| Material for the task |
(** * Newton's Lens: the analysis pipeline of [backend/ai_analyzer.py]

  A shallow embedding of the class [ExperimentAnalyzer] and of the
  Python values and library calls it relies on, followed by the
  properties of the pipeline stated in the design specification.

  Layout: the Python runtime fragment ([Py]), the library functions
  the analyzer calls ([Json] for [json.loads], [Base64] for
  [base64.b64decode]), the analyzer itself (section [Analyzer]), the
  vocabulary of the properties, and then the lemmas and theorems.  The
  analyzer is parametrised by the library functions and the backend;
  [Json.loads] and [Base64.b64decode] are the instances used wherever
  a statement needs a concrete text to be decoded. *)

From Stdlib Require Import ZArith NArith List String Ascii Bool Lia.
From Stdlib Require Import PrimFloat Uint63 FloatOps.
From stdpp Require Import gmap list.

Set Warnings "-register-all,-inexact-float".
#[local] Open Scope string_scope.
#[local] Open Scope list_scope.
#[local] Open Scope N_scope.

(** ** The Python fragment *)

Module Py.

(** A Python [str] is a sequence of Unicode code points. *)
Definition str : Type := list N.

#[global] Instance str_eq_dec : EqDecision str := _.
#[global] Instance str_countable : Countable str := _.

(** String literals of this file are UTF-8 byte sequences; [of_string]
    decodes them to code points (well-formed input only: the literals
    written below). *)
Fixpoint utf8_decode (bs : list N) : str :=
  match bs with
  | [] => []
  | b0 :: r0 =>
      if b0 <? 128 then b0 :: utf8_decode r0
      else match r0 with
      | [] => [b0]
      | b1 :: r1 =>
          if b0 <? 224 then ((b0 - 192) * 64 + (b1 - 128)) :: utf8_decode r1
          else match r1 with
          | [] => [b0; b1]
          | b2 :: r2 =>
              if b0 <? 240
              then ((b0 - 224) * 4096 + (b1 - 128) * 64 + (b2 - 128)) :: utf8_decode r2
              else match r2 with
              | [] => [b0; b1; b2]
              | b3 :: r3 =>
                  ((b0 - 240) * 262144 + (b1 - 128) * 4096 + (b2 - 128) * 64 + (b3 - 128))
                    :: utf8_decode r3
              end
          end
      end
  end.

Definition of_string (s : string) : str :=
  utf8_decode (map N_of_ascii (list_ascii_of_string s)).

Coercion of_string : string >-> str.

(** A literal in which each apostrophe stands for a double quote. *)
Definition double_quotes (s : string) : str :=
  map (fun c => if c =? 39 then 34 else c) (of_string s).

(** [bytes] objects. *)
Definition bytes : Type := list Byte.byte.

(** Python values: what [json.loads] can return and what the canned
    analyses are made of.  A [dict] with [str] keys is a finite map;
    like Python's, its equality ignores insertion order. *)
Inductive value : Type :=
| VNone
| VBool (b : bool)
| VInt (z : Z)
| VFloat (f : float)
| VStr (s : str)
| VList (l : list value)
| VDict (d : gmap str value).

(** Exceptions, by class.  Every class listed derives from
    [Exception]; [JSONDecodeError] and [BinasciiError] are subclasses
    of [ValueError] but are kept apart because the handlers of the
    analyzer select on the exact class [json.JSONDecodeError].
    Signals that are not [Exception]s (KeyboardInterrupt, SystemExit)
    are asynchronous and outside this model. *)
Inductive exn : Type :=
| JSONDecodeError
| ValueError
| TypeError
| IndexError
| KeyError
| BinasciiError
| RecursionError
| ModelError (msg : str).

(** The outcome of running a piece of Python code. *)
Inductive result (A : Type) : Type :=
| Ok (a : A)
| Raise (e : exn).
Arguments Ok {A} a.
Arguments Raise {A} e.

Definition bind {A B} (r : result A) (k : A -> result B) : result B :=
  match r with
  | Ok a => k a
  | Raise e => Raise e
  end.

(** *** [str] methods *)

(** [str.isspace] on one code point (Unicode White_Space as CPython
    tabulates it). *)
Definition isspace (c : N) : bool :=
  ((9 <=? c) && (c <=? 13)) || ((28 <=? c) && (c <=? 32))
  || (c =? 133) || (c =? 160) || (c =? 5760)
  || ((8192 <=? c) && (c <=? 8202))
  || (c =? 8232) || (c =? 8233) || (c =? 8239) || (c =? 8287) || (c =? 12288).

Fixpoint lstrip (s : str) : str :=
  match s with
  | [] => []
  | c :: r => if isspace c then lstrip r else s
  end.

| Required work |
Output exactly the span of lines beginning at the first line of the records and ending at the line that holds "then ((b0 - 224)", inclusive, with no other text.

| Your solution |
(** * Newton's Lens: the analysis pipeline of [backend/ai_analyzer.py]

  A shallow embedding of the class [ExperimentAnalyzer] and of the
  Python values and library calls it relies on, followed by the
  properties of the pipeline stated in the design specification.

  Layout: the Python runtime fragment ([Py]), the library functions
  the analyzer calls ([Json] for [json.loads], [Base64] for
  [base64.b64decode]), the analyzer itself (section [Analyzer]), the
  vocabulary of the properties, and then the lemmas and theorems.  The
  analyzer is parametrised by the library functions and the backend;
  [Json.loads] and [Base64.b64decode] are the instances used wherever
  a statement needs a concrete text to be decoded. *)

From Stdlib Require Import ZArith NArith List String Ascii Bool Lia.
From Stdlib Require Import PrimFloat Uint63 FloatOps.
From stdpp Require Import gmap list.

Set Warnings "-register-all,-inexact-float".
#[local] Open Scope string_scope.
#[local] Open Scope list_scope.
#[local] Open Scope N_scope.

(** ** The Python fragment *)

Module Py.

(** A Python [str] is a sequence of Unicode code points. *)
Definition str : Type := list N.

#[global] Instance str_eq_dec : EqDecision str := _.
#[global] Instance str_countable : Countable str := _.

(** String literals of this file are UTF-8 byte sequences; [of_string]
    decodes them to code points (well-formed input only: the literals
    written below). *)
Fixpoint utf8_decode (bs : list N) : str :=
  match bs with
  | [] => []
  | b0 :: r0 =>
      if b0 <? 128 then b0 :: utf8_decode r0
      else match r0 with
      | [] => [b0]
      | b1 :: r1 =>
          if b0 <? 224 then ((b0 - 192) * 64 + (b1 - 128)) :: utf8_decode r1
          else match r1 with
          | [] => [b0; b1]
          | b2 :: r2 =>
              if b0 <? 240
              then ((b0 - 224) * 4096 + (b1 - 128) * 64 + (b2 - 128)) :: utf8_decode r2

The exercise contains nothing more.